Plaintiff asserts that his credit has been damaged, and that he has suffered economic loss as a result of Defendants' actions. (Id. at ¶ 17). Plaintiff claims that because Defendants have provisioned erroneous information to the credit reporting agencies, he has been unable to secure any credit, which has cost him various business opportunities. (Id.).
On January 26, 2018, Defendants moved to dismiss Plaintiff's complaint for failure to state a claim. (Dkt. 4). Plaintiff opposed Defendants' motion. (Dkt. 10). Defendants argue that Plaintiff fails to specify a "cognizable theory of liability," and therefore, he does not satisfy the pleading requirements of Rule 8 of the Federal Rules of Civil Procedure. (Dkt. 4-4 at 7-8); see Fed. R. Civ. P. 8(a). Defendants also assert that even if Plaintiff properly articulated common law claims against them, such claims are preempted by the federal Fair Credit Reporting Act, 15 U.S.C. § 1681, et seq. ("FCRA"). (Dkt. 4-4 at 9-10). Finally, Defendants argue that any credit reporting claims Plaintiff might have are time-barred by the FCRA's two-year statute of limitations. (Dkt. 4-4 at 12).
On July 10, 2018, the Court heard argument on Defendants' motion to dismiss. The Court sua sponte raised the issue of its subject matter jurisdiction by informing the parties of an error in the notice of removal. The Court permitted Defendants to file supplemental papers to cure the defect. The Court otherwise reserved decision on Defendants' motion. On July 16, 2018, Defendants submitted a declaration in further support of their motion. (Dkt. 14).

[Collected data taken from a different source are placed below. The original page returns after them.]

Lemma scan_rejects_sort total_match w r sort n :
  es_search E (w_calls w) (index self) (counting_query (w_query w)) = Ret r →
  w_query w !! "sort" = Some sort →
  py_len sort = Ret n →
  1 < n →
  _get_results_by_scan E self total_match w
  = (Raise (EsUtilException
       "_get_results_by_scan does not support sort with more than one key: %s"
       [sort]),
     recount self w).
Proof.
  intros Hs Hsort Hlen Hn. unfold _get_results_by_scan, strip_sort, search.
  unfold_M. simpl. fold (counting_query (w_query w)). rewrite Hs. simpl.
  unfold counting_query at 1. rewrite lookup_insert_ne by done.
  rewrite Hsort. unfold_M. rewrite Hlen.
  apply Z.ltb_lt in Hn. by rewrite Hn.
Qed.

Lemma scan_query_counting q :
  delete "size" (delete "sort" (counting_query q)) = scan_query q.
Proof.
  unfold counting_query, scan_query.
  rewrite (delete_delete _ "size" "sort"), delete_insert_eq.
  apply delete_delete.
Qed.

Lemma scan_proceeds total_match w r :
  es_search E (w_calls w) (index self) (counting_query (w_query w)) = Ret r →
  sort_accepted (w_query w) →
  _get_results_by_scan E self total_match w
  = (let scroll := es_scan E (w_calls (recount self w)) (index self)
                     (scan_query (w_query w)) DEFAULT_SCROLL_SIZE in
     hits ← drain scroll.1 (total r) [] 0;
     match scroll.2 with Some e => raise e | None => mret tt end;;
     logging DEBUG (MsgHitsFound (length hits));;
     resort (default VNone (w_query w !! "sort")) hits) (scanning self w).
Proof.
  intros Hs Hok. unfold _get_results_by_scan, strip_sort, search, scan.
  unfold_M. simpl. fold (counting_query (w_query w)). rewrite Hs. simpl.
  unfold sort_accepted in Hok.
  assert (Hl : counting_query (w_query w) !! "sort" = w_query w !! "sort")
    by (unfold counting_query; by rewrite lookup_insert_ne).
  rewrite Hl.
  destruct (w_query w !! "sort") as [sort|] eqn:Hsort.
  - destruct Hok as (n & Hlen & Hn). unfold_M. rewrite Hlen.
    apply Z.ltb_ge in Hn. rewrite Hn. simpl.
    unfold has_key. rewrite Hl. simpl.
    rewrite lookup_delete_ne by done.
    unfold counting_query at 1. rewrite lookup_insert_eq. simpl.
    rewrite scan_query_counting. reflexivity.
  - unfold_M. simpl. unfold has_key.
    unfold counting_query at 1. rewrite lookup_insert_eq. simpl.
    assert (Hq : delete "size" (counting_query (w_query w))
                 = scan_query (w_query w)).
    { rewrite <- scan_query_counting.
      by rewrite (delete_id (counting_query (w_query w)) "sort"). }
    rewrite Hq. reflexivity.
Qed.

(** After the scan is started only the log changes. *)
Lemma scan_final_world total_match w r :
  es_search E (w_calls w) (index self) (counting_query (w_query w)) = Ret r →
  sort_accepted (w_query w) →
  let w' := (_get_results_by_scan E self total_match w).2 in
  w_query w' = scan_query (w_query w)
  ∧ w_calls w'
    = w_calls w ++ [CSearch (index self) (counting_query (w_query w));
                    CScan (index self) (scan_query (w_query w))
                      DEFAULT_SCROLL_SIZE].
Proof.
  intros Hs Hok. rewrite (scan_proceeds _ _ _ Hs Hok). cbv zeta.
  match goal with |- context [(?m ≫= ?k) (scanning self w)] =>
    assert (Hq : quiet (m ≫= k)) end.
  { apply quiet_bind; [apply quiet_drain|]. intros hs.
    apply quiet_bind; [destruct (_.2); auto with quiet|]. intros _.
    apply quiet_bind; [auto with quiet|]. intros _. apply quiet_resort. }
  destruct (Hq (scanning self w)) as (-> & -> & _). simpl.
  split; [done|]. by rewrite <- app_assoc.
Qed.

(** Once the hits are read from the scan, [_get_results_by_scan] either
    passes on the error the scan ended with or goes on to sort. *)
Lemma scan_drained total_match w r hs err :
  es_search E (w_calls w) (index self) (counting_query (w_query w)) = Ret r →
  sort_accepted (w_query w) →
  es_scan E (w_calls (recount self w)) (index self) (scan_query (w_query w))
    DEFAULT_SCROLL_SIZE = (hs, err) →
  total r ≠ 0 ∨ hs = [] →
  ∃ w1,
    w_query w1 = scan_query (w_query w)
    ∧ w_calls w1 = w_calls (scanning self w)
    ∧ _get_results_by_scan E self total_match w
      = match err with
        | Some e => (Raise e, w1)
        | None =>
            resort (default VNone (w_query w !! "sort")) hs
              (add_log (DEBUG, MsgHitsFound (length hs)) w1)
        end.
Proof.
  intros Hs Hok Hscan Htotal.
  rewrite (scan_proceeds total_match w r Hs Hok). cbv zeta.
  rewrite Hscan. cbn [fst snd].
  pose proof (drain_returns hs (total r) [] 0 (scanning self w) Htotal) as Hd.
  destruct (quiet_drain hs (total r) [] 0 (scanning self w)) as (Hq & Hc & _).
  unfold mbind, M_bind at 1.
  destruct (drain hs (total r) [] 0 (scanning self w)) as [o w1].
  cbn [fst snd] in Hd, Hq, Hc. subst o. rewrite app_nil_l.
  exists w1. split; [exact Hq|]. split; [exact Hc|].
  destruct err; unfold_M; reflexivity.
Qed.

End Run.

(** ** The instance of the order *)

Lemma string_leb_trans s1 s2 s3 :
  String.leb s1 s2 = true → String.leb s2 s3 = true → String.leb s1 s3 = true.
Proof.
  unfold String.leb. revert s2 s3.
  induction s1 as [|a s1 IH]; intros [|b s2] [|c s3]; simpl; try done.
  unfold Ascii.compare.
  destruct (N.compare_spec (Ascii.N_of_ascii a) (Ascii.N_of_ascii b))
    as [Hab|Hab|Hab]; try done;
  destruct (N.compare_spec (Ascii.N_of_ascii b) (Ascii.N_of_ascii c))
    as [Hbc|Hbc|Hbc]; try done; intros H1 H2.
  - rewrite Hab, Hbc, N.compare_refl. eauto.
  - rewrite Hab. apply N.compare_lt_iff in Hbc. by rewrite Hbc.
  - rewrite <- Hbc. apply N.compare_lt_iff in Hab. by rewrite Hab.
  - assert (Hac : (Ascii.N_of_ascii a < Ascii.N_of_ascii c)%N) by lia.
    apply N.compare_lt_iff in Hac. by rewrite Hac.
Qed.
Lemma setupShadowCasterTasks_spec ds ls : forall maps,
  ds = false \/ (2 <= length maps)%nat ->
  exists ls' maps' tasks,
    setupShadowCasterTasks ds ls maps = Ok (ls', maps', tasks)
    /\ Forall2 sameLight ls ls' /\ length maps' = length maps
    /\ Forall (taskOfLights ls) tasks
    /\ (forall P : nat -> Prop,
          (forall l, In l ls -> P (light_addr l)) ->
          viewsOwned P maps -> viewsOwned P maps').
Proof.
  induction ls as [|l rest IH]; intros maps Hwf.
  - exists [], maps, []. simpl. split_and!; auto.
  - assert (Hstep : exists l1 maps1 ts,
      setupLightShadow ds l maps
      = Ok (l1, maps1, ts)
      /\ sameLight l l1 /\ length maps1 = length maps
      /\ Forall (taskOfLights (l :: rest)) ts
      /\ (forall P : nat -> Prop,
            P (light_addr l) -> viewsOwned P maps -> viewsOwned P maps1)).
    { unfold setupLightShadow.
      destruct (negb ds || negb (castsShadows l)) eqn:Hc.
      - eexists _, _, _. split_and!; [reflexivity | | reflexivity | constructor | auto].
        unfold sameLight; auto.
      - assert (Hlen : (2 <= length maps)%nat).
        { destruct Hwf as [-> | Hlen]; [discriminate | exact Hlen]. }
        assert (Halloc : exists ok l1 maps1,
          (match ShadowMap_ l with
           | Some _ => Ok (true, l, maps)
           | None => AllocateShadowMap maps l
           end) = Ok (ok, l1, maps1)
          /\ sameLight l l1 /\ length maps1 = length maps
          /\ Forall2 (fun m m' => shadowViews m' = shadowViews m) maps maps1).
        { destruct (ShadowMap_ l).
          - eexists _, _, _. split_and!; [reflexivity | reflexivity | reflexivity |].
            apply Forall2_views_refl.
          - destruct (AllocateShadowMap_total maps l Hlen)
              as (ok & l1 & maps1 & Hrun).
            rewrite Hrun. eexists _, _, _. split; [reflexivity|].
            apply AllocateShadowMap_sameLight in Hrun. exact Hrun. }
        destruct Halloc as (ok & l1 & maps1 & -> & Hsame & Hlen1 & Hviews).
        cbn [mbind Result_bind].
        destruct ok; cbn [negb].
        + unfold at_index.
          destruct (maps1 !! 1%nat) as [shadowMap|] eqn:Em;
            [|apply lookup_ge_None in Em; lia].
          cbn [mbind Result_bind]. cbv zeta.
          match goal with
          | |- context [setupLightViews ?a ?s ?c ?k ?vs ?m0] =>
              destruct (setupLightViews a s c k vs m0) as [views' m3] eqn:Ev
          end.
          apply setupLightViews_views in Ev.
          eexists _, _, _. split_and!; [reflexivity | | | |].
          * destruct Hsame as (A & B & C & D). unfold sameLight. auto.
          * rewrite length_insert. exact Hlen1.
          * constructor; [|constructor].
            exists l. split; [left; reflexivity|].
            destruct Hsame as (A & _). rewrite A. reflexivity.
          * intros P HP Hown.
            eapply viewsOwned_insert;
              [eapply viewsOwned_same; eassumption | exact Em | | ].
            -- rewrite Ev.
               repeat match goal with
                      | |- context [if ?b then _ else _] => destruct b
                      end; reflexivity.
            -- apply Forall_views_of_light.
               destruct Hsame as (A & _). rewrite <- A. exact HP.
        + eexists _, _, _. split_and!; [reflexivity | exact Hsame | exact Hlen1 | constructor |].
          intros P _ Hown. eapply viewsOwned_same; eassumption. }
    destruct Hstep as (l1 & maps1 & ts & Hstep & Hsame & Hlen & Hts & Hown).
    destruct (IH maps1) as (rest' & maps2 & ts' & Hrest & Hsame' & Hlen' & Hts' & Hown').
    { destruct Hwf; [left; assumption | right; lia]. }
    exists (l1 :: rest'), maps2, (ts ++ ts').
    split_and!.
    + cbn [setupShadowCasterTasks]. rewrite Hstep. cbn [mbind Result_bind].
      rewrite Hrest. reflexivity.
    + constructor; assumption.
    + lia.
    + apply Forall_app. split; [exact Hts|].
      eapply Forall_impl; [|exact Hts'].
      intros t (l' & Hin & ->). exists l'. split; [right; exact Hin | reflexivity].
    + intros P HP Hm. apply Hown'.
      * intros l' Hin. apply HP. right. exact Hin.
      * apply Hown; [apply HP; left; reflexivity | exact Hm].
Qed.

Lemma setupDirLight_spec d maps :
  (forall d0, d = Some d0 -> ShadowMap_ d0 <> None -> (1 <= length maps)%nat) ->
  exists d' maps',
    setupDirLight d maps = Ok (d', maps')
    /\ option_Forall2 sameLight d d' /\ length maps' = length maps
    /\ (forall P : nat -> Prop,
          (forall d0, d = Some d0 -> P (light_addr d0)) ->
          viewsOwned P maps -> viewsOwned P maps').
Proof.
  intros Hwf. unfold setupDirLight.
  destruct d as [d|]; [|eexists _, _; split_and!; [reflexivity | constructor | reflexivity | auto]].
  destruct (ShadowMap_ d) as [t|] eqn:Ht;
    [|eexists _, _; split_and!; [reflexivity | constructor; reflexivity | reflexivity | auto]].
  unfold at_index.
  destruct (maps !! 0%nat) as [shadowMap|] eqn:Em.
  - cbn [mbind Result_bind].
    destruct (setupDirLightViews (light_addr d) 0 (InitShadowViews d) shadowMap)
      as [views' m] eqn:Ev.
    apply setupDirLightViews_views in Ev.
    eexists _, _. split_and!; [reflexivity | | apply length_insert |].
    + constructor. unfold sameLight. auto.
    + intros P HP Hown.
      eapply viewsOwned_insert; [exact Hown | exact Em | exact Ev |].
      apply Forall_views_of_light. apply HP. reflexivity.
  - apply lookup_ge_None in Em.
    specialize (Hwf d eq_refl). rewrite Ht in Hwf.
    assert (1 <= length maps)%nat by (apply Hwf; discriminate). lia.
Qed.

Lemma clampLights_take (ls : list LightDrawable) :
  clampLights ls = take MAX_LIGHTS ls.
Proof.
  unfold clampLights. destruct (MAX_LIGHTS <? length ls)%nat eqn:E;
    [reflexivity|].
  apply Nat.ltb_ge in E. symmetry. apply take_ge. exact E.
Qed.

I. Subject Matter Jurisdiction
A. General Principles
"Federal courts have a duty to inquire into their subject matter jurisdiction sua sponte, even when the parties do not contest the issue." D'Amico Dry Ltd. v. Primera Mar. (Hellas) Ltd., 756 F.3d 151, 161 (2d Cir. 2014). "It is well-settled that the party asserting federal jurisdiction bears the burden of establishing jurisdiction." Blockbuster, Inc. v. Galeno, 472 F.3d 53, 57 (2d Cir. 2006). "In a case removed to federal court from state court, the removal statute is to be interpreted narrowly, and the burden is on the removing party to show that subject matter jurisdiction exists and that removal was timely and proper." Winter v. Novartis Pharm. Corp., 39 F. Supp. 3d 348, 350 (E.D.N.Y. 2014) (citing Lupo v. Human Affairs Int'l, Inc., 28 F.3d 269 (2d Cir. 1994)). "If the court determines at any time that it lacks subject-matter jurisdiction, the court must dismiss the action." Fed. R. Civ. P. 12(h)(3).
B. Diversity Jurisdiction
"Diversity jurisdiction exists where the parties are citizens of different states and the amount in controversy exceeds $75,000." Ceglia v. Zuckerberg, 772 F. Supp. 2d 453, 455 (W.D.N.Y. 2011). "'[C]itizens of different States' means that there must be complete diversity, i.e., that each plaintiff's citizenship must be different from the citizenship of each defendant." Hallingby v. Hallingby, 574 F.3d 51, 56 (2d Cir. 2009); see Doctor's Assocs., Inc. v. Distajo, 66 F.3d 438, 445 (2d Cir. 1995) ("It is a long-settled rule that in order to invoke diversity jurisdiction, the petitioner must show 'complete diversity'—that is, that it does not share citizenship with any defendant."). "A person's citizenship for purposes of diversity is based upon his domicile." Ceglia, 772 F. Supp. 2d at 455. "For purposes of determining diversity, 28 U.S.C. § 1332(c) provides that 'a corporation shall be deemed to be a citizen of any State by which it has been incorporated and of the State where it has its principal place of business.'" Sty-Lite Co. v. Eminent Sportswear Inc., 115 F. Supp. 2d 394, 398 (S.D.N.Y. 2000). In this Circuit, "a national bank is a citizen only of the state listed in its articles of association as its main office." OneWest Bank, N.A. v. Melina, 827 F.3d 214, 219 (2d Cir. 2016).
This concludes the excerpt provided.